Email This Article |
Share This Article
  • Facebook
  • LinkedIn
  • Twitter
| Print This Article
[-] Text [+]

* C$ at C$1.0234 vs US$, or 97.71 U.S. cents
    * China rate cut boosts growth currencies
    * Spanish bond auction eases euro zone debt fears
    * Bond prices mostly lower

    By Jon Cook	
    TORONTO, June 7 (Reuters) - Canada's dollar advanced against
its U.S. counterpart on Thursday as global slowdown fears eased
after China's central bank cut interest rates, European
policymakers appeared poised to rescue Spanish banks and
expectations rose that the U.S. Federal Reserve would embark on
more stimulus measures.	
    China's central bank cut benchmark interest rates by 25
basis points in a surprise move on Thursday to shore up
slackening economic growth, its first rate cut since the depths
of the 2008/09 financial crisis. 	
    The move by China was a boost for the growth-linked
currencies in Canada, New Zealand and Australia, said Chris
Applin, senior dealer at Canadian Forex in London.

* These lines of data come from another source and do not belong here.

Lemma count_invariant_operations_witness :
  (∀ dm, count_invariant (store (init_if_needed dm after_notes).2)) ∧
  (∀ embs metas, length (rows embs) = length metas →
                 count_invariant (store (add embs metas after_notes).2)) ∧
  (∀ q k, count_invariant (store (search q k after_notes).2)) ∧
  count_invariant (store (save after_notes).2) ∧
  (count_invariant (store (load after_notes).2) ↔
   from_option ntotal (vector_count (store after_notes)) (faiss_index (disk after_notes))
   = from_option len (len (metadata (store after_notes))) (faiss_meta (disk after_notes))).
Proof. apply (count_invariant_operations after_notes). reflexivity. Defined.

Lemma add_dimension_mismatch_no_mutation_witness :
  add {| ncols := 2; rows := [[3; 4]] |} [1%nat] after_notes
  = (Raise AssertionError, after_notes) ∧
  vector_count (store (add {| ncols := 2; rows := [[3; 4]] |} [1%nat] after_notes).2)
  = vector_count (store after_notes) ∧
  metadata (store (add {| ncols := 2; rows := [[3; 4]] |} [1%nat] after_notes).2)
  = metadata (store after_notes).
Proof.
  apply (add_dimension_mismatch_no_mutation after_notes {| d := 1; xb := [[27]] |});
    [reflexivity|discriminate|cbn; lia].
Defined.

(** A [k] whose result arrays do not fit makes [search] raise, and the
    world stays as it was. *)
Example search_k_does_not_fit :
  search {| ncols := 1; rows := [[5]] |} (2 ^ 63) after_notes
  = (Raise ValueError, after_notes).
Proof. vm_compute. reflexivity. Qed.

Lemma search_empty_or_bounded_witness :
  search {| ncols := 1; rows := [[5]] |} 3 (initial no_files)
  = (Ok [], initial no_files) ∧
  ∃ out w', search {| ncols := 1; rows := [[5]] |} 3 after_notes = (Ok out, w') ∧
            len out <= 1.
Proof.
  split.
  - apply (proj1 (search_empty_or_bounded (initial no_files) _ 3)). reflexivity.
  - destruct (search_empty_or_bounded after_notes {| ncols := 1; rows := [[5]] |} 3)
      as (_ & Hbound & Hreturns).
    destruct (Hreturns {| d := 1; xb := [[27]] |}) as (out & w' & E);
      [reflexivity|reflexivity|discriminate|lia|reflexivity|].
    exists out, w'. split; [exact E|]. apply (Hbound out w' 1 E). reflexivity.
Defined.

Lemma search_total_on_any_state_witness :
  search_loop [(7, 0); (9, -1); (4, 1); (2, 5)] [] after_memo
  = (Ok [2%nat; 3%nat],
     with_objects after_memo
       (objects after_memo
        ++ [set_score (deref (objects after_memo) 0%nat) 7;
            set_score (deref (objects after_memo) 1%nat) 4])).
Proof.
  apply (proj1 (search_total_on_any_state after_memo
                  ltac:(repeat constructor)) [(7, 0); (9, -1); (4, 1); (2, 5)]).
Defined.

Lemma plain_file_text_never_raises_witness :
  ∃ text kept,
    utf8_decode ignore (content notes_txt) = Ok text ∧
    kept `sublist_of` content notes_txt ∧
    utf8_decode strict kept = Ok text ∧
    ∀ w : world Z,
      ingest_file notes_txt 100%N w
      = ingest_text (Some (filename notes_txt)) None (filename notes_txt) 100%N text w.
Proof.
  apply (plain_file_text_never_raises notes_txt 100%N); vm_compute; reflexivity.
Defined.

(** ** More on the chunker *)

Section chunker_more.
Implicit Types (s t cur : list N) (chunks ps : list (list N)) (size overlap : Z).
(** X15.  On a store whose identifiers are all below the generator,
    [extend] with entries that each have a ['name'] that is a mapping does
    not raise: it appends the entries as rows in their order, under the
    consecutive identifiers from the generator on, and leaves the generator
    that many higher, with [_last_id] as it was. *)
Theorem extend_assigns_consecutive_identifiers s es :
  Forall (λ k, (k < DataMap._id_gen s)%Z) (DataMap.iter s) →
  Forall (λ e, ∃ nms, get "name" e = Some (VDict nms)) es →
  (DataMap.extend s es).2 = Ok () ∧
  DataMap._data (DataMap.extend s es).1
  = DataMap._data s
    ++ zip_with (λ k e, (k, DataRow.mk k e))
                (seqZ (DataMap._id_gen s) (Z.of_nat (length es))) es ∧
  DataMap.iter (DataMap.extend s es).1
  = DataMap.iter s ++ seqZ (DataMap._id_gen s) (Z.of_nat (length es)) ∧
  DataMap._id_gen (DataMap.extend s es).1 = (DataMap._id_gen s + Z.of_nat (length es))%Z ∧
  DataMap._last_id (DataMap.extend s es).1 = DataMap._last_id s.
Proof.
  intros Hlt Hnamed. revert s Hlt.
  induction Hnamed as [|e es [nms Hn] Hnamed IH]; intros s Hlt.
  - simpl. rewrite !app_nil_r. split_and!; try done. lia.
  - simpl. rewrite (insert_fresh s e nms) by (done || by apply below_gen_fresh).
    set (s1 := DataMap.mk _ _ _ _).
    destruct (IH s1) as (Hr & Hd & Hi & Hg & Hl).
    { unfold DataMap.iter. subst s1. simpl. rewrite keys_app.
      apply Forall_app. split.
      - eapply Forall_impl; [exact Hlt|]. simpl. intros. lia.
      - apply Forall_singleton. simpl. lia. }
    assert (seqZ (DataMap._id_gen s) (Z.of_nat (S (length es)))
            = DataMap._id_gen s
              :: seqZ (DataMap._id_gen s + 1) (Z.of_nat (length es)))
      as Hseq.
    { rewrite seqZ_cons by lia. f_equal. f_equal; lia. }
    rewrite Hseq. split_and!.
    + done.
    + rewrite Hd. subst s1. simpl. by rewrite <- app_assoc.
    + rewrite Hi. subst s1. unfold DataMap.iter. simpl.
      rewrite keys_app. simpl. by rewrite <- app_assoc.
    + rewrite Hg. subst s1. simpl. lia.
    + rewrite Hl. by subst s1.
Qed.
(** A chunk that is sent again imports nothing twice: when [processBatch]
    has accepted a chunk, a later accepted chunk with the same rows counts
    no success, counts every row as failed, and leaves the case table and
    the audit log as they are. *)
Theorem processBatch_resend (rt : Js.Runtime) (db db1 db2 : Prisma) (jobId jobId' : string)
    (dto dto' : BatchImportDto) (userId userId' : string) (r1 r2 : BatchResult) :
  processBatch rt db jobId dto userId = (db1, inr r1) ->
  rows dto' = rows dto ->
  processBatch rt db1 jobId' dto' userId' = (db2, inr r2) ->
  success r2 = 0
  /\ failed r2 = Z.of_nat (length (rows dto))
  /\ case db2 = case db1
  /\ auditLog db2 = auditLog db1.
Proof.
  intros Hrun1 Hrows Hrun2.
  apply processBatch_unfold in Hrun1
    as (job & db0 & r0 & _ & _ & _ & _ & _ & _ & _ & _ & Hout & _).
  cbn zeta in Hout. destruct Hout as (_ & Hcase1 & _).
  destruct (createAll_tables job userId (startIndex dto) 0 (passed rt jobId userId (rows dto))
              db0 r0) as (_ & _ & _ & Hall).
  rewrite <- Hcase1 in Hall.
  apply processBatch_unfold in Hrun2
    as (job' & db0' & r0' & _ & _ & _ & Hcase0' & Hlog0' & Hr0' & Hfail0 & _ & Hout' & _).
  cbn zeta in Hout'. destruct Hout' as (-> & Hcase2 & Hlog2).
  pose proof (createAll_account job' userId' (startIndex dto') 0
                (passed rt jobId' userId' (rows dto')) db0' r0') as Hsum.
  cbn zeta in Hsum. destruct Hsum as (Hsum & _).
  assert (Hpresent : forall d, d ∈ passed rt jobId' userId' (rows dto') ->
                               is_Some (case db0' !! d_caseId d)).
  { intros d Hd. rewrite Hcase0'. rewrite Hrows in Hd.
    unfold passed in Hd. apply list_elem_of_omap in Hd as (row & Hrow & Hd).
    destruct (prepare rt jobId' userId' row) as [|d'] eqn:Hprep; [discriminate|].
    injection Hd as ->.
    pose proof (prepare_caseId _ _ _ _ _ Hprep) as Hid.
    destruct (prepare rt jobId userId row) as [m|d1] eqn:Hprep1.
    - exfalso. revert Hprep Hprep1. unfold prepare.
      destruct (_ || _); [discriminate|].
      destruct (Js.Date_getFullYear rt (r_dob row)); [|discriminate].
      destruct (negb _); discriminate.
    - rewrite Hid, <- (prepare_caseId _ _ _ _ _ Hprep1). apply Hall.
      unfold passed. apply list_elem_of_omap. exists row. rewrite Hprep1. split; [exact Hrow|reflexivity]. }
  destruct (createAll_present job' userId' (startIndex dto') 0 _ db0' r0' Hpresent)
    as (Hsame & Hsucc).
  rewrite Hsame in Hcase2, Hlog2. rewrite Hsucc, Hr0' in Hsum |- *. rewrite <- Hrows.
  split; [reflexivity|]. split; [lia|]. split; congruence.
Qed.
(** X16.  [triangulate] returns one triple per started group of three
    indices, so as many as a third of the flat array's length, rounded up;
    all entries of all triples are defined exactly when that length is a
    multiple of 3: otherwise the last triple holds undefined entries. *)
Theorem triangulate_group_count :
  forall (D : list Vec3 -> list nat) (verts : list Vec3),
    length (triangulate D verts) = ((length (D verts) + 2) / 3)%nat
    /\ (Forall fully_defined (triangulate D verts)
        <-> (length (D verts) mod 3 = 0)%nat).
Proof.
  intros D verts. rewrite triangulate_groups.
  generalize (D verts). intros u.
  assert (Hlook : forall i, is_Some (u !! i) <-> (i < length u)%nat)
    by (intros i; apply lookup_lt_is_Some).
  revert Hlook. generalize (length u). intros n Hlook.
  pose proof (Nat.div_mod_eq (n + 2) 3) as Hdm.
  pose proof (Nat.mod_upper_bound (n + 2) 3) as Hr.
  pose proof (Nat.div_mod_eq n 3) as Hdm'.
  pose proof (Nat.mod_upper_bound n 3) as Hr'.
  split; [now rewrite length_map, length_seq|].
  rewrite Forall_fmap, Forall_forall. split.
  - intros Hall.
    destruct (decide (n = 0)%nat) as [Hz|Hnz]; [rewrite Hz; reflexivity|].
    assert (Hin : ((n + 2) / 3 - 1)%nat ∈ seq 0 ((n + 2) / 3)).
    { apply elem_of_seq. lia. }
    specialize (Hall _ Hin). cbn [compose fully_defined] in Hall.
    destruct Hall as (_ & _ & Hx). apply Hlook in Hx. lia.
  - intros Hmod k Hk. apply elem_of_seq in Hk. cbn [compose fully_defined].
    repeat split; apply Hlook; lia.
Qed.

(** ** getAabb on binary64 numbers *)

Ltac compare_cases :=
  repeat match goal with
         | |- context [Z.compare ?a ?b] => destruct (Z.compare_spec a b)
         | H : context [Z.compare ?a ?b] |- _ => destruct (Z.compare_spec a b)
         | |- context [Pos.compare_cont Eq ?a ?b] =>
             change (Pos.compare_cont Eq a b) with (Pos.compare a b);
             destruct (Pos.compare_spec a b)
         | H : context [Pos.compare_cont Eq ?a ?b] |- _ =>
             change (Pos.compare_cont Eq a b) with (Pos.compare a b) in H;
             destruct (Pos.compare_spec a b)
         end.

Lemma SFcompare_refl (f : SpecFloat.spec_float) :
  f <> SpecFloat.S754_nan -> SpecFloat.SFcompare f f = Some Eq.
Proof.
  destruct f as [s|s| |s m e]; intros H; try congruence; destruct s; simpl;
    try reflexivity; rewrite Z.compare_refl;
    change (Pos.compare_cont Eq m m) with (Pos.compare m m);
    now rewrite Pos.compare_refl.
Qed.

Lemma SFleb_trans (f g h : SpecFloat.spec_float) :
  SpecFloat.SFleb f g = true -> SpecFloat.SFleb g h = true ->
  SpecFloat.SFleb f h = true.
Proof.
  unfold SpecFloat.SFleb.
  destruct f as [sf|sf| |sf mf ef], g as [sg|sg| |sg mg eg], h as [sh|sh| |sh mh eh];
    try destruct sf; try destruct sg; try destruct sh; simpl;
    try discriminate; try reflexivity; intros H1 H2;
    compare_cases; simpl in *; try discriminate; try reflexivity; try lia.
Qed.

Lemma SFleb_total (f g : SpecFloat.spec_float) :
  f <> SpecFloat.S754_nan -> g <> SpecFloat.S754_nan ->
  SpecFloat.SFltb f g = false -> SpecFloat.SFleb g f = true.
Proof.
  unfold SpecFloat.SFleb, SpecFloat.SFltb.
  destruct f as [sf|sf| |sf mf ef], g as [sg|sg| |sg mg eg];
    try destruct sf; try destruct sg; simpl; intros Hf Hg; try congruence;
    intros H; compare_cases; simpl in *; try discriminate; try reflexivity; try lia.
Qed.

Lemma SFltb_leb (f g : SpecFloat.spec_float) :
  SpecFloat.SFltb f g = true -> SpecFloat.SFleb f g = true.
Proof.
  unfold SpecFloat.SFleb, SpecFloat.SFltb.
  destruct (SpecFloat.SFcompare f g) as [[| |]|]; congruence.
Qed.

Lemma not_nan_spec (v : float) :
  not_nan v <-> FloatOps.Prim2SF v <> SpecFloat.S754_nan.
Proof.
  unfold not_nan, PrimFloat.is_nan. rewrite FloatAxioms.eqb_spec.
  unfold SpecFloat.SFeqb. split.
  - intros H E. rewrite E in H. discriminate.
  - intros H. now rewrite SFcompare_refl.
Qed.

Lemma is_nan_spec (v : float) :
  PrimFloat.is_nan v = true <-> FloatOps.Prim2SF v = SpecFloat.S754_nan.
Proof.
  split.
  - intros H. destruct (FloatOps.Prim2SF v) eqn:E; try reflexivity;
      exfalso; assert (Hn : not_nan v)
        by (apply not_nan_spec; rewrite E; discriminate);
      unfold not_nan in Hn; congruence.
  - intros E. destruct (PrimFloat.is_nan v) eqn:H; [reflexivity|].
    exfalso. now apply (proj1 (not_nan_spec v) H).
Qed.

Lemma fle_refl (v : float) : not_nan v -> fle v v.
Proof.
  intros H. apply not_nan_spec in H. unfold fle.
  rewrite FloatAxioms.leb_spec. unfold SpecFloat.SFleb.
  now rewrite SFcompare_refl.
Qed.

Lemma fle_trans (u v w : float) : fle u v -> fle v w -> fle u w.
Proof.
  unfold fle. rewrite !FloatAxioms.leb_spec. apply SFleb_trans.
Qed.

Lemma flt_fle (v w : float) : PrimFloat.ltb v w = true -> fle v w.
Proof.
  unfold fle. rewrite FloatAxioms.ltb_spec, FloatAxioms.leb_spec. apply SFltb_leb.
Qed.

Lemma not_flt_fle (v w : float) :
  not_nan v -> not_nan w -> PrimFloat.ltb v w = false -> fle w v.
Proof.
  intros Hv Hw. apply not_nan_spec in Hv, Hw. unfold fle.
  rewrite FloatAxioms.ltb_spec, FloatAxioms.leb_spec. now apply SFleb_total.
Qed.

The
Australian dollar climbed to a fresh three-week high of
US$0.9993.	
    The Canadian dollar reached a session high of
C$1.0226 against the greenback, or 97.79 U.S. cents, its
strongest since May 30.	
    "That's given the commodity currencies a bit of a lift this
morning," said Applin. "Central banks are willing to ease in
these kinds of times as they appreciate that conditions are far
from ideal."	
    After surging to its biggest single-day gain in more than
six months on Wednesday, the Canadian dollar extended gains on
Thursday.	
    At 8:26 a.m. (1226 GMT), the Canadian currency was
at C$1.0234 versus the U.S. dollar, or 97.71 U.S. cents, up from
Wednesday's close at C$1.0279 against the U.S. dollar, or 97.29
U.S. cents.	
    News in Europe was also upbeat, as Spain soothed fears on
Thursday that it is being cut off from financial markets by
raising more than 2 billion euros ($2.5 billion) at a bond
auction, although it had to pay dearly. 	
    The auction followed a report on Wednesday that German and
European Union officials were urgently looking at how to pump
cash into Spanish banks crippled by the collapse of a real
estate bubble without forcing Madrid to submit its government
finances to international strictures.	
    Since last week's U.S. job data, there has been rising
speculation of more stimulus measures from global central banks,
though the European Central Bank had dashed hopes that it would
take any near-term action on Wednesday. 	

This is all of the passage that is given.